**Problem:** After locating the line that contains "[meal c] else [])" in the data below, set down exactly that line and each one after it through the line that contains "A C string is", and nothing more.

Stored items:
++++++++++++++++++++
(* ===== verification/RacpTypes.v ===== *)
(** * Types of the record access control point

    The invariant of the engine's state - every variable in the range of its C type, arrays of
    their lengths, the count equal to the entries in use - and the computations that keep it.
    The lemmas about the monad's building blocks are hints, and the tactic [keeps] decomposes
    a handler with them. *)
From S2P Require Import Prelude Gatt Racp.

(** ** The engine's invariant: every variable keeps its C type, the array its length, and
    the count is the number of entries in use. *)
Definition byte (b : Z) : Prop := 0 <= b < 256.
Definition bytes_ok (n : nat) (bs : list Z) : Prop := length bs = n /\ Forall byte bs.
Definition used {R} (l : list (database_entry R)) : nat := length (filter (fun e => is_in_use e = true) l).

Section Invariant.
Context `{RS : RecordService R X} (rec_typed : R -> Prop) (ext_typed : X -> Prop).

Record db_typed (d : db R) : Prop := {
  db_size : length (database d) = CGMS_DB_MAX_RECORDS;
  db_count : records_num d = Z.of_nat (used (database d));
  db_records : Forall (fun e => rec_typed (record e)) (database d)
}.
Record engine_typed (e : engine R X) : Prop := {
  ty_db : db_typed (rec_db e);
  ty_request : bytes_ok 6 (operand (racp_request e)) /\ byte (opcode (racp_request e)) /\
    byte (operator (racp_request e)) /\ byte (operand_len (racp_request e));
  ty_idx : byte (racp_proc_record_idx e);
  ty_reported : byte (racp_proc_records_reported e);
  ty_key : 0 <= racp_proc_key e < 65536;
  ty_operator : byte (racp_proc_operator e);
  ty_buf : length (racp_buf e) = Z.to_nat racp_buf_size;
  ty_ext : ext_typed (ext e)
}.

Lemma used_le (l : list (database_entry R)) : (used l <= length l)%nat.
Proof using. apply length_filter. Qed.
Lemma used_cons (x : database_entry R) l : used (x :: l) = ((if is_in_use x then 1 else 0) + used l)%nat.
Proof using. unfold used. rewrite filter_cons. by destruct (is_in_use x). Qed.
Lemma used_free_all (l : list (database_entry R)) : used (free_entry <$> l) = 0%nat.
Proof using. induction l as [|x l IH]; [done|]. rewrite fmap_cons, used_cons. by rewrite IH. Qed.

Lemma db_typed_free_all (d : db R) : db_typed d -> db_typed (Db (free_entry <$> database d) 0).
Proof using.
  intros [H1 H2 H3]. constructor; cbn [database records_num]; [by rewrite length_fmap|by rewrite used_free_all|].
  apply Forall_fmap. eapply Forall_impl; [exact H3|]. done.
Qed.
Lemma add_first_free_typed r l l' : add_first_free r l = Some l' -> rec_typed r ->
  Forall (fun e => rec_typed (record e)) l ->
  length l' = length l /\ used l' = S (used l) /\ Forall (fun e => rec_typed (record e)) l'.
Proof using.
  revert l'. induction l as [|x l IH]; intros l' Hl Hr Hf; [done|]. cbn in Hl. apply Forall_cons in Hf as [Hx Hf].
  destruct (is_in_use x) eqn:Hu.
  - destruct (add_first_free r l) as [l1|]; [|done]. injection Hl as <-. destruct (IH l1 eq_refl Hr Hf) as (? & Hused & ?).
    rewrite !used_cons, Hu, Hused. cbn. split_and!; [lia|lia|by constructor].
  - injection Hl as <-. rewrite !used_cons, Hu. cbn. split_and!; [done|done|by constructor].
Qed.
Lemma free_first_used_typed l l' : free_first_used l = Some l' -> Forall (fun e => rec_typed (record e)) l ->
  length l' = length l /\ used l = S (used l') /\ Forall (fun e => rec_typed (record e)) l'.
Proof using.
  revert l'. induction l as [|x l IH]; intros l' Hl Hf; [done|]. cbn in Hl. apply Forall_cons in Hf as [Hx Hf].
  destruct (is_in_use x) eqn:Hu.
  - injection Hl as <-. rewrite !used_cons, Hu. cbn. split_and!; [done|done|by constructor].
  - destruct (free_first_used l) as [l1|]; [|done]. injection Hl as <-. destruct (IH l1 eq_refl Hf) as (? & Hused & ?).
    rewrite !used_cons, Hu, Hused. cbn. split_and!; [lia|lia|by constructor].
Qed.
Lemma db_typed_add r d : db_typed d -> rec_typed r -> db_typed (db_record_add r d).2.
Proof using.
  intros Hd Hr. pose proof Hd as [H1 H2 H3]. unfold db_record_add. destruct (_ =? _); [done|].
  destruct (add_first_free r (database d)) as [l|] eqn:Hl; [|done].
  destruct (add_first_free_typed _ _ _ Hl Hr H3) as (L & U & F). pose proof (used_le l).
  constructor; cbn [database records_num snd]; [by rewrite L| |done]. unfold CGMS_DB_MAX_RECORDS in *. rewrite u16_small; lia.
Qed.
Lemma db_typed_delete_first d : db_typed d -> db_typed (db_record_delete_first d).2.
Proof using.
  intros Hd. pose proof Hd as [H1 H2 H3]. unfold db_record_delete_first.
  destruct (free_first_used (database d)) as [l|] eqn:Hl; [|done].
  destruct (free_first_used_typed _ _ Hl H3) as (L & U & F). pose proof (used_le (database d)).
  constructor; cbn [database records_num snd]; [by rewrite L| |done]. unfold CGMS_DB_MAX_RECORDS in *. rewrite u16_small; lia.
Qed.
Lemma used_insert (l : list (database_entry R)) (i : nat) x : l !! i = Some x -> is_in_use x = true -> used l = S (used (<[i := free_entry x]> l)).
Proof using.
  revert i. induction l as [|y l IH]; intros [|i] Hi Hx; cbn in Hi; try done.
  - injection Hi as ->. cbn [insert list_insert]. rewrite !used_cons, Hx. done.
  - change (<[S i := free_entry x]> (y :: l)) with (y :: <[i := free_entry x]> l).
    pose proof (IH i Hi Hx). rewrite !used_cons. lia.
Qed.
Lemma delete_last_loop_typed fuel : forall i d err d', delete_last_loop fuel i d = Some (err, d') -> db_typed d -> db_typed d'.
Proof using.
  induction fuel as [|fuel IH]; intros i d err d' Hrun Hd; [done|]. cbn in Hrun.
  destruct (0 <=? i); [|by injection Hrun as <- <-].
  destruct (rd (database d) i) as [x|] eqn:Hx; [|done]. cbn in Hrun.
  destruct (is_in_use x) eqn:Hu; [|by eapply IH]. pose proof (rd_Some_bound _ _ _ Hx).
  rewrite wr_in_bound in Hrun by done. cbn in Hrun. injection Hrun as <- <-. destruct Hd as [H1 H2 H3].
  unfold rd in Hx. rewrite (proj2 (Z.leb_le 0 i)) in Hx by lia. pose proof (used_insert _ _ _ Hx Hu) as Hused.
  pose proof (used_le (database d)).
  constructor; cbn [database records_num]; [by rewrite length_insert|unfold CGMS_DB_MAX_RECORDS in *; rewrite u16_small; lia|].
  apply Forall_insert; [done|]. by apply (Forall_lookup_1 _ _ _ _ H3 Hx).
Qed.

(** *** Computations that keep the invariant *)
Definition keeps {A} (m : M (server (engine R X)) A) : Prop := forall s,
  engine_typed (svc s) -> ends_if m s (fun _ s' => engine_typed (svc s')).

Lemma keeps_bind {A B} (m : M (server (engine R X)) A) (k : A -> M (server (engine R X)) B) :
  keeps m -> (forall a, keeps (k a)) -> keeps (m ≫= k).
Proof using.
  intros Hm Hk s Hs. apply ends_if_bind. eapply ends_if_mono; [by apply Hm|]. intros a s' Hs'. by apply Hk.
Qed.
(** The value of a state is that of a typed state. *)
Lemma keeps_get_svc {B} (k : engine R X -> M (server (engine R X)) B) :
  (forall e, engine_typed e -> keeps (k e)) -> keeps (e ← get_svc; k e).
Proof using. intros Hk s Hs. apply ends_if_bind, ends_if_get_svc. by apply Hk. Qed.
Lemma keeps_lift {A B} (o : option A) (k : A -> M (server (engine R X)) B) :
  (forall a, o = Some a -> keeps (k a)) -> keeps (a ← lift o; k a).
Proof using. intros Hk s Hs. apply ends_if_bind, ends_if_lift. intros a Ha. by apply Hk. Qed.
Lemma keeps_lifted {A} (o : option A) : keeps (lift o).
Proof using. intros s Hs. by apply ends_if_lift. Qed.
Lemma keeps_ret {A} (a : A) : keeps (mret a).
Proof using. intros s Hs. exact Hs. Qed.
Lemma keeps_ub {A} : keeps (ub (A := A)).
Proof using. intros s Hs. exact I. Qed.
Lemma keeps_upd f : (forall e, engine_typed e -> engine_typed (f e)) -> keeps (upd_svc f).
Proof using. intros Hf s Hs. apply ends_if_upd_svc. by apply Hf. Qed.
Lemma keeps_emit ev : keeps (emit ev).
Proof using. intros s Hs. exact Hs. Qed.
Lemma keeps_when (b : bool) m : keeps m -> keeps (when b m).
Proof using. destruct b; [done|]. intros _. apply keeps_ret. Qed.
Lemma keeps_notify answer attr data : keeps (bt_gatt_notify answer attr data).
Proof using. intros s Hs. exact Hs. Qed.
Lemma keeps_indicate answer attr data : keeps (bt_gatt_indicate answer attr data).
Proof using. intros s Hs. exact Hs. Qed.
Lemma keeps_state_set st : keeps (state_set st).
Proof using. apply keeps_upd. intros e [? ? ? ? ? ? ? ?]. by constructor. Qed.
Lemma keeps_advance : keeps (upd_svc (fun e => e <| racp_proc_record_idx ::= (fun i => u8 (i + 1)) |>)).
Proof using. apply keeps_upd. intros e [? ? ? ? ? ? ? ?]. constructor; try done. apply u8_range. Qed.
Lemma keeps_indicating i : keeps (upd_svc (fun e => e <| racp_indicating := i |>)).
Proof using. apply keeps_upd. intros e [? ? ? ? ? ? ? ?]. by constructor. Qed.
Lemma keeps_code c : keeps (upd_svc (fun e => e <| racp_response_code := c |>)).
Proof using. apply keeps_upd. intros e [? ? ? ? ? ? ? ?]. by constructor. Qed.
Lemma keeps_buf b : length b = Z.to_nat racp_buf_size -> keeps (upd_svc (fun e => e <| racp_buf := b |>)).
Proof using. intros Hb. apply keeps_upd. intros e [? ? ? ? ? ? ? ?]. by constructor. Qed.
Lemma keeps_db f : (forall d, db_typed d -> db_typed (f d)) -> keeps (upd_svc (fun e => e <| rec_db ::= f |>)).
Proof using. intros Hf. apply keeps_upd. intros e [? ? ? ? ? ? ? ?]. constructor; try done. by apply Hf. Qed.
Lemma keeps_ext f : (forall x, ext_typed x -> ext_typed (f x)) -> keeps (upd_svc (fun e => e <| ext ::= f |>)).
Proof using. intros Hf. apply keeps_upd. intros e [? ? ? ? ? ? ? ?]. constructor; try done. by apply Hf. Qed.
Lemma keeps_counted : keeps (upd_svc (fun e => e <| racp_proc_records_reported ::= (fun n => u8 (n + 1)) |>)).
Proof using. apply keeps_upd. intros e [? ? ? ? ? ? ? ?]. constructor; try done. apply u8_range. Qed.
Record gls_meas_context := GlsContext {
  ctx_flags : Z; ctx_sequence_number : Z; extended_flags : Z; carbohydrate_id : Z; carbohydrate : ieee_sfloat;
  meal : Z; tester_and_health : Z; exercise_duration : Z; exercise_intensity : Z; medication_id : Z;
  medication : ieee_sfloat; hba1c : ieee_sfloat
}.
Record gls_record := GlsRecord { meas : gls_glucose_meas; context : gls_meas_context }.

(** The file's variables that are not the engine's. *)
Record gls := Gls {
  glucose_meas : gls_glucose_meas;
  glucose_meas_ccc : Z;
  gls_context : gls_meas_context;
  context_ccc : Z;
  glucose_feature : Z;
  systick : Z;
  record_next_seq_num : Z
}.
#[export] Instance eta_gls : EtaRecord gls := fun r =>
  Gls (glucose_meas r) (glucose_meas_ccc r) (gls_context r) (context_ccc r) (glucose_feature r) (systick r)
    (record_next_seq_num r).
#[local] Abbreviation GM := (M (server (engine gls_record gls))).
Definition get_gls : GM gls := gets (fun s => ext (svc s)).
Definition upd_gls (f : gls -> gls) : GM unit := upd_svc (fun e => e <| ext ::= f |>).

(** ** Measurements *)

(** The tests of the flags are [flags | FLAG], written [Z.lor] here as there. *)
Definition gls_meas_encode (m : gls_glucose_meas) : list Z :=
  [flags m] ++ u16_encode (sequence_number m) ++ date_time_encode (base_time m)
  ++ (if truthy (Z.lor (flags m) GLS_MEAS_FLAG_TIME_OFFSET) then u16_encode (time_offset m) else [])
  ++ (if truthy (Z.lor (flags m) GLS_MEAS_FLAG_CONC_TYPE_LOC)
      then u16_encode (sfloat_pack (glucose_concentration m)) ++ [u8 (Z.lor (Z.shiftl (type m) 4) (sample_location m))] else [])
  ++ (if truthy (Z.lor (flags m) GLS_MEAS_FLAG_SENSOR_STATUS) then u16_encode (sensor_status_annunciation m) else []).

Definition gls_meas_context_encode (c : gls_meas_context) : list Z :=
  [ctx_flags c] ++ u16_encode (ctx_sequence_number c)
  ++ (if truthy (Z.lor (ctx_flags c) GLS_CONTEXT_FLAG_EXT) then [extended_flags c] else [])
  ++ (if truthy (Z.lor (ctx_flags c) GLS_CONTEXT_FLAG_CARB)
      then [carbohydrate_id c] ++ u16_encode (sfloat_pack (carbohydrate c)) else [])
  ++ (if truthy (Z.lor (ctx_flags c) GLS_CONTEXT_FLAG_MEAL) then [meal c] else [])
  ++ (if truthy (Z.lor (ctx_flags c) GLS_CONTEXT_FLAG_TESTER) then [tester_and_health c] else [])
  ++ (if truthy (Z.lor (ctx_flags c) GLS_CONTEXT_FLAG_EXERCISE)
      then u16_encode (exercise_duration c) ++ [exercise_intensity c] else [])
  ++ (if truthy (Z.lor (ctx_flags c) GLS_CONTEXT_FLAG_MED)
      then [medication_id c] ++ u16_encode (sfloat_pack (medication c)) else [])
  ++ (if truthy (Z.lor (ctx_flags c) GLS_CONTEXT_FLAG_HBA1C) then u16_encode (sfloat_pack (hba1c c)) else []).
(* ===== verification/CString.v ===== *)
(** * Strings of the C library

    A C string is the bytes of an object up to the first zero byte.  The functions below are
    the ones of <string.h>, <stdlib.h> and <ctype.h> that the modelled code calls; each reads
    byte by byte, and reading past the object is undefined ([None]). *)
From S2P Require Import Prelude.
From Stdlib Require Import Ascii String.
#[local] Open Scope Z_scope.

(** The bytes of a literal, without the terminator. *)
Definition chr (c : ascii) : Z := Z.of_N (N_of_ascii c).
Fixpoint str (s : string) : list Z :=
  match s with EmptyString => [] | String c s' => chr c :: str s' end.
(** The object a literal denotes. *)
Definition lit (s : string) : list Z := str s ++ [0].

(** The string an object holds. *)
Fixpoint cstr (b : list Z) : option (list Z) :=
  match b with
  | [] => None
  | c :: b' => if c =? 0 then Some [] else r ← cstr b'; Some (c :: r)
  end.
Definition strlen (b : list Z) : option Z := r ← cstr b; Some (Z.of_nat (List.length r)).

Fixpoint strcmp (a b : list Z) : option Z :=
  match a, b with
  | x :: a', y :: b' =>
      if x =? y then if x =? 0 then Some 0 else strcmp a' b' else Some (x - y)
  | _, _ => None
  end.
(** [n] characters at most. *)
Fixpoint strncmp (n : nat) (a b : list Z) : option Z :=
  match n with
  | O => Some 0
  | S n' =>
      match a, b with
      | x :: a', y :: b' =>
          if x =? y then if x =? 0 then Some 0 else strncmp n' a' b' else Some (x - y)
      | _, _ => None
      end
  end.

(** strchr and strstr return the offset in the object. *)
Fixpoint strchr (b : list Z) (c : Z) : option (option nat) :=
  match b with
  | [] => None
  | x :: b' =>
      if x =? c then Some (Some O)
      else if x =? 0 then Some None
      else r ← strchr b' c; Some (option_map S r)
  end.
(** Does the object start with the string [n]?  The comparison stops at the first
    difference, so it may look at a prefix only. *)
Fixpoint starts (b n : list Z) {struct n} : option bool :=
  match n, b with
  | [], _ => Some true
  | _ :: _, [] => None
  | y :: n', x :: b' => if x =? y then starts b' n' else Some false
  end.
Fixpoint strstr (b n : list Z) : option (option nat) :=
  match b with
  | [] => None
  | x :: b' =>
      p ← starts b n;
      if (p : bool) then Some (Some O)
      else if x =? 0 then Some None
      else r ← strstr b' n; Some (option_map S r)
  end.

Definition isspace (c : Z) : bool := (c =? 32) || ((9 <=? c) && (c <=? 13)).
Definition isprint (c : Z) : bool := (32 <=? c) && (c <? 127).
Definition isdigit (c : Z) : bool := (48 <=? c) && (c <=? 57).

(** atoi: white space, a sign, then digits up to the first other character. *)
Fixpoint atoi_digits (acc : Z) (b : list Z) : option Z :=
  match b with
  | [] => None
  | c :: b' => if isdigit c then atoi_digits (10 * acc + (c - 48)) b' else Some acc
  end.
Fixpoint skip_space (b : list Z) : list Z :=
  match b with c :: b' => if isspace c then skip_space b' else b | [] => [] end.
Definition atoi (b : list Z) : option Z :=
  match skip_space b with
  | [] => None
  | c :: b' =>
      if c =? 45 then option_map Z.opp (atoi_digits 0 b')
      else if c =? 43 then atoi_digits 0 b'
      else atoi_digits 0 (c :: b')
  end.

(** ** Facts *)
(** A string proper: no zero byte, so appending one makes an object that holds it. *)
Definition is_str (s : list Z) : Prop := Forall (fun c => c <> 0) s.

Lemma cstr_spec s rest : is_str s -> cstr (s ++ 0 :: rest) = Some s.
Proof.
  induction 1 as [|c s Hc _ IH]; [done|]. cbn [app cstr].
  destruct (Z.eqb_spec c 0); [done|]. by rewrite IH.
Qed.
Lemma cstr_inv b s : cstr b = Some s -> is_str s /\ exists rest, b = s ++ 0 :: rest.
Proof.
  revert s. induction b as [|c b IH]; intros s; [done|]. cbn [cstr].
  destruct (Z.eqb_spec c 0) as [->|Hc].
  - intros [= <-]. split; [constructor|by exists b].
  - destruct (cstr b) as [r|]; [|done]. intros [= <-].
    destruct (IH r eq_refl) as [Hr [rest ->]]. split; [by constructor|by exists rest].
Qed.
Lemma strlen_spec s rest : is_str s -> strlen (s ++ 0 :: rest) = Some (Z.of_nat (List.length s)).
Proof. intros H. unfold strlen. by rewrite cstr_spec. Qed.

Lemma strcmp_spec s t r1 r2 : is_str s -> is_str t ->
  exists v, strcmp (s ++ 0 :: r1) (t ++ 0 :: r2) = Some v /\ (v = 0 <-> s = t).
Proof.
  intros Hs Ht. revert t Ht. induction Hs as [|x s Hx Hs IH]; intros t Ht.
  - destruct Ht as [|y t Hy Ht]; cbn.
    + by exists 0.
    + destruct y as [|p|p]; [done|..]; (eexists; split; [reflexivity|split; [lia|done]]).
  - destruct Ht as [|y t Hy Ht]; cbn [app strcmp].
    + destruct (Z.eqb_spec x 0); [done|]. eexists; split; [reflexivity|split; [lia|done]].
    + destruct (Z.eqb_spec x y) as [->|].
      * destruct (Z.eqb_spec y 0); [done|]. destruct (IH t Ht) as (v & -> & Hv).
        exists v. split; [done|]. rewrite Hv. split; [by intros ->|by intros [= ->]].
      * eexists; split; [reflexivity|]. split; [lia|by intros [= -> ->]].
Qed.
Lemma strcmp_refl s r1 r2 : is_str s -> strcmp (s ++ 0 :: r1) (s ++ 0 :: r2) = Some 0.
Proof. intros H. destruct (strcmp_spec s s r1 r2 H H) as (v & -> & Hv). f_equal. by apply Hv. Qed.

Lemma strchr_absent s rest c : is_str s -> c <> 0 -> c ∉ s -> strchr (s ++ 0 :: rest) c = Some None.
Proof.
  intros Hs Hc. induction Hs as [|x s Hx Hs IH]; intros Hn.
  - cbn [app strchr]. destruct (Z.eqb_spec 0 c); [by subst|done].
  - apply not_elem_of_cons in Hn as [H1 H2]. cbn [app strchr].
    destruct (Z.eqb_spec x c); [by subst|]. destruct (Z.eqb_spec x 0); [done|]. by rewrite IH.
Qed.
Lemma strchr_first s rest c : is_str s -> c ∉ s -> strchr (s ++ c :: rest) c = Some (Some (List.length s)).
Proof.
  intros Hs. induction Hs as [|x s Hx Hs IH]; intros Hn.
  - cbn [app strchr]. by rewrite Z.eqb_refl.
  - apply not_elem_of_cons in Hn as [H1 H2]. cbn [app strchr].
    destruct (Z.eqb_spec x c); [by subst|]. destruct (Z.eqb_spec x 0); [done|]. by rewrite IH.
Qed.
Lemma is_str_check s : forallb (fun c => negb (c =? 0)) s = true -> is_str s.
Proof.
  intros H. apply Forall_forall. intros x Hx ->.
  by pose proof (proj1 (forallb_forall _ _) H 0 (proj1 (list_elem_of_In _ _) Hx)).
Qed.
++++++++++++++++++++
**Result of the task:**
  ++ (if truthy (Z.lor (ctx_flags c) GLS_CONTEXT_FLAG_MEAL) then [meal c] else [])
  ++ (if truthy (Z.lor (ctx_flags c) GLS_CONTEXT_FLAG_TESTER) then [tester_and_health c] else [])
  ++ (if truthy (Z.lor (ctx_flags c) GLS_CONTEXT_FLAG_EXERCISE)
      then u16_encode (exercise_duration c) ++ [exercise_intensity c] else [])
  ++ (if truthy (Z.lor (ctx_flags c) GLS_CONTEXT_FLAG_MED)
      then [medication_id c] ++ u16_encode (sfloat_pack (medication c)) else [])
  ++ (if truthy (Z.lor (ctx_flags c) GLS_CONTEXT_FLAG_HBA1C) then u16_encode (sfloat_pack (hba1c c)) else []).
(* ===== verification/CString.v ===== *)
(** * Strings of the C library

    A C string is the bytes of an object up to the first zero byte.  The functions below are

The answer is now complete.